The life of Frida while footprint "pain and passion", as indicated by the highlight of the book, can not leave indifferent the neophyte reader or the art lover.
Having contracted polio she suffered a foot ulcer and kept one leg shorter than the other; and she had to undergo several operations of the spine as a result of a bus accident, then at the end of his life the amputation of his right leg.
She married the famous Mexican painter Diego Rivera, whose proposed book's cover - she titled "Self-Portrait or Tebuana Diego in my thoughts," or "Thinking of Diego" - testifies to his obsessive love for he fixed on his forehead and anchored forever in his thoughts and in his heart.
There is reason to be surprised by discovering the various paintings by the artist, including self-portraits dominate the representative in all his joys, sufferings or indignation. Deeply feminist, she attached herself to paint the difficulties related to the status of women; she wrote "Women were always underestimated. It was very hard to be a painter." She did not keep good memories of France, when she came to Paris in meeting the surrealists, particularly André Breton who broke his word by not finding him no gallery for exhibitions. Only Marcel Duchamp came to his aid. The Louvre however recognized the artist's genius and acquired one of his paintings.

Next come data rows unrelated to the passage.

(** [extract_unit_information(self, structure, parent_node)].  The lookup
    of ["units"] and its [NameError] handler are written as one match on
    the key, so that the recursion on the child rules is structural: an
    absent key raises [KeyError], which the handler lets through. *)
Fixpoint extract_unit_information (structure : StructureRule)
    (parent_node : node) {struct structure} : result (list Unit) :=
  let unit_xpaths := xpaths structure in
  foldM (fun units_acc xp =>
    nodes ← get_nodes_from_xpath xp parent_node;
    let struc_name := structureName structure in
    cs ← children nodes;
    foldM (fun units_acc n =>
      metadata_structure ←
        try_except_NameError (getitem "metadata" (metadata structure)) None;
      unit_metadata ← get_metadata metadata_structure n;
      cu ← match units structure with
           | Absent => Raise (KeyError "units")
           | Null => Ok ([], [])
           | Val child_unit_structures =>
               foldM (fun '(chn, sents) child_structure =>
                 let child_type := structureName child_structure in
                 if Py.contains "sentence" child_type then
                   child_units ←
                     extract_unit_information child_structure n;
                   Ok (chn ++ child_units, sents)
                 else
                   sents' ← get_sentences child_structure n true;
                   Ok (chn, sents'))
                 child_unit_structures ([], [])
           end;
      let '(chn, sents) := cu in
      Ok (units_acc ++ [mkUnit unit_metadata chn sents struc_name]))
      cs units_acc)
    unit_xpaths [].

(** [extract(self, file)], with the rule file already loaded into
    [document_structure].  [parse] stands for opening the file called
    [file.name] and parsing it with the XML library; what it returns is
    handed to [extract_unit_information] as it is. *)
Definition extract (parse : string → result node)
    (document_structure : StructureRule) (file_name : string)
  : result (list Document) :=
  doc ← parse file_name;
  us ← extract_unit_information document_structure doc;
  Ok (map (fun u => mkDocument (u_metadata u) "document" (u_sentences u)
                               (u_name u) (u_units u)) us).

End StructureExtractor.

(** ** A concrete XML tree

    Elements with a name, attributes, leading text and children; enough
    of the library to run the extractor on small documents.  A name is
    the only path expression it evaluates: [p] selects the children
    called [p].  Serialising a list is refused, as is asking a list for
    its [children]. *)

Inductive Tag : Type := mkTag {
  tag_name : string;
  attrib : list (string * string);
  tag_text : option string;
  tag_children : list Tag
}.

Fixpoint assoc (k : string) (l : list (string * string)) : option string :=
  match l with
  | [] => None
  | (k', v) :: l' => if String.eqb k k' then Some v else assoc k l'
  end.

Fixpoint text_content (t : Tag) : string :=
  match t with
  | mkTag _ _ txt cs =>
      default EmptyString txt +:+
      (fix go (l : list Tag) : string :=
         match l with
         | [] => EmptyString
         | c :: l' => text_content c +:+ go l'
         end) cs
  end.

#[global] Instance Tag_XmlNode : XmlNode Tag := {|
  xpath n p := Ok (List.filter (fun c => String.eqb (tag_name c) p) (tag_children n));
  iter_node n := tag_children n;
  children x :=
    match x with
    | Element n => Ok (tag_children n)
    | NodeList _ => Raise AttributeError
    end;
  get n a := assoc a (attrib n);
  text n := tag_text n;
  tostring_text x :=
    match x with
    | Element n => Ok (text_content n)
    | NodeList _ => Raise TypeError
    end
|}.

(** A tokenizer to run examples with: one sentence per non-empty line. *)
Definition line_tokenizer (s : string) : result (list Sentence) :=
  Ok (map (fun l => mkSentence l [])
          (List.filter (fun l => negb (String.eqb l EmptyString))
                       (Py.split "010" s))).

(** ** The progress ledger *)

Module Logger.

(** The two modes the sources name: [logger.REPLACE] and
    [logger.UPDATE]. *)
Inductive mode : Type := REPLACE | UPDATE.

(** Modelled from the spec: [logger.get] of the module
    [app/preprocessor/logger.py], which is not among the sources; the
    stored string, or the empty string for a key never written. *)
Definition get (l : gmap string string) (key : string) : string :=
  default EmptyString (l !! key).

(** Modelled from the spec: [logger.log] of the same absent module.
    With REPLACE, the mode the sources pass for the stage flags and for
    [latest_parsed_document_id], the value is stored verbatim over the
    one before.  With UPDATE, the mode the sources pass for
    [text_and_metadata_recorded] and for no other key, the value is
    added to the stored string as one more completion marker, the
    token [[value]] that the stage looks for when it runs again; this
    is the mode the specification describes under the name APPEND. *)
Definition log (l : gmap string string) (key val : string) (m : mode)
  : gmap string string :=
  match m with
  | REPLACE => <[key := val]> l
  | UPDATE => <[key := get l key +:+ "[" +:+ val +:+ "]"]> l
  end.

End Logger.

(** ** The collection processor *)

(** What the processor asks of its collaborators, in the order asked. *)
Inductive event : Type :=
| EReset
| EExtract (path : string)
| EParse (id : Z)
| ECount.

Record world : Type := mkWorld {
  ledger : gmap string string;
  trace : list event
}.

(** The collaborators of one run.  They may raise, and they leave the
    ledger alone. *)
Record Env : Type := mkEnv {
  GRAMMATICAL_PROCESSING : bool;
  WORD_TO_WORD_SIMILARITY : bool;
  PART_OF_SPEECH_TAGGING : bool;
  (** what [database.reset()] does to the stored ledger *)
  database_reset : gmap string string → gmap string string;
  (** [os.listdir] *)
  listdir : string → result (list string);
  (** [StructureExtractor(str_proc, docstruc_filename)] *)
  StructureExtractor_init : string → result unit;
  (** [extractor.extract(path)]; the documents it returns are dropped *)
  extractor_extract : string → string → result unit;
  (** the ids of [Document.query.all()], in the order returned *)
  Document_query_all : list Z;
  (** [DocumentParser(str_proc)] *)
  DocumentParser_init : result unit;
  (** [document_parser.parse_document(document)] *)
  parse_document : Z → result unit;
  (** [counter.count()] *)
  counter_count : result unit
}.

(** State and exceptions: an exception keeps the world reached so far. *)
Definition M (A : Type) : Type := world → world * result A.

Among his extraordinary works in their pain intensity, we note "reads the wheel," executed in 1932 after a miscarriage (p. 37). "Some small bites" (p. 39), after an infidelity of her husband with his own sister Cristina. "The Broken Column" p. 68, when she has to wear a brace for her spine.
When she did not turn on stage, she painted portraits of relatives (father, sister) where his delicate and precise talent is expressed, which highlights that the model has softer and more enigmatic, realism lively (and p. 63 "Dona Rosita Morillo" that evokes the painting of the Italian Renaissance). The bottom of portraits, most often, a framework for a tangle of branches, flowers and leaves, which symbolize the mystery of life and of death. Sometimes it is a suicide: "Suicide of Dorothy Hale", representing the actress défenestrée a skyscraper in New York (p. 51).
Paintings on the ambivalent sexuality too - Frida also loved women and had many mistresses - and will include "Two Nudes in the Forest", p. 56, representing the painter with his mistress Dolores del Rio.
A woman with unusual fate, the paintings that never leave indifferent, especially when the artist looks at you and seems to ask you, with strange eyes protected by Jovian eyebrows that join to give it that unique look, especially only that it is a woman painter, which was elevated to a true genius of universal painting.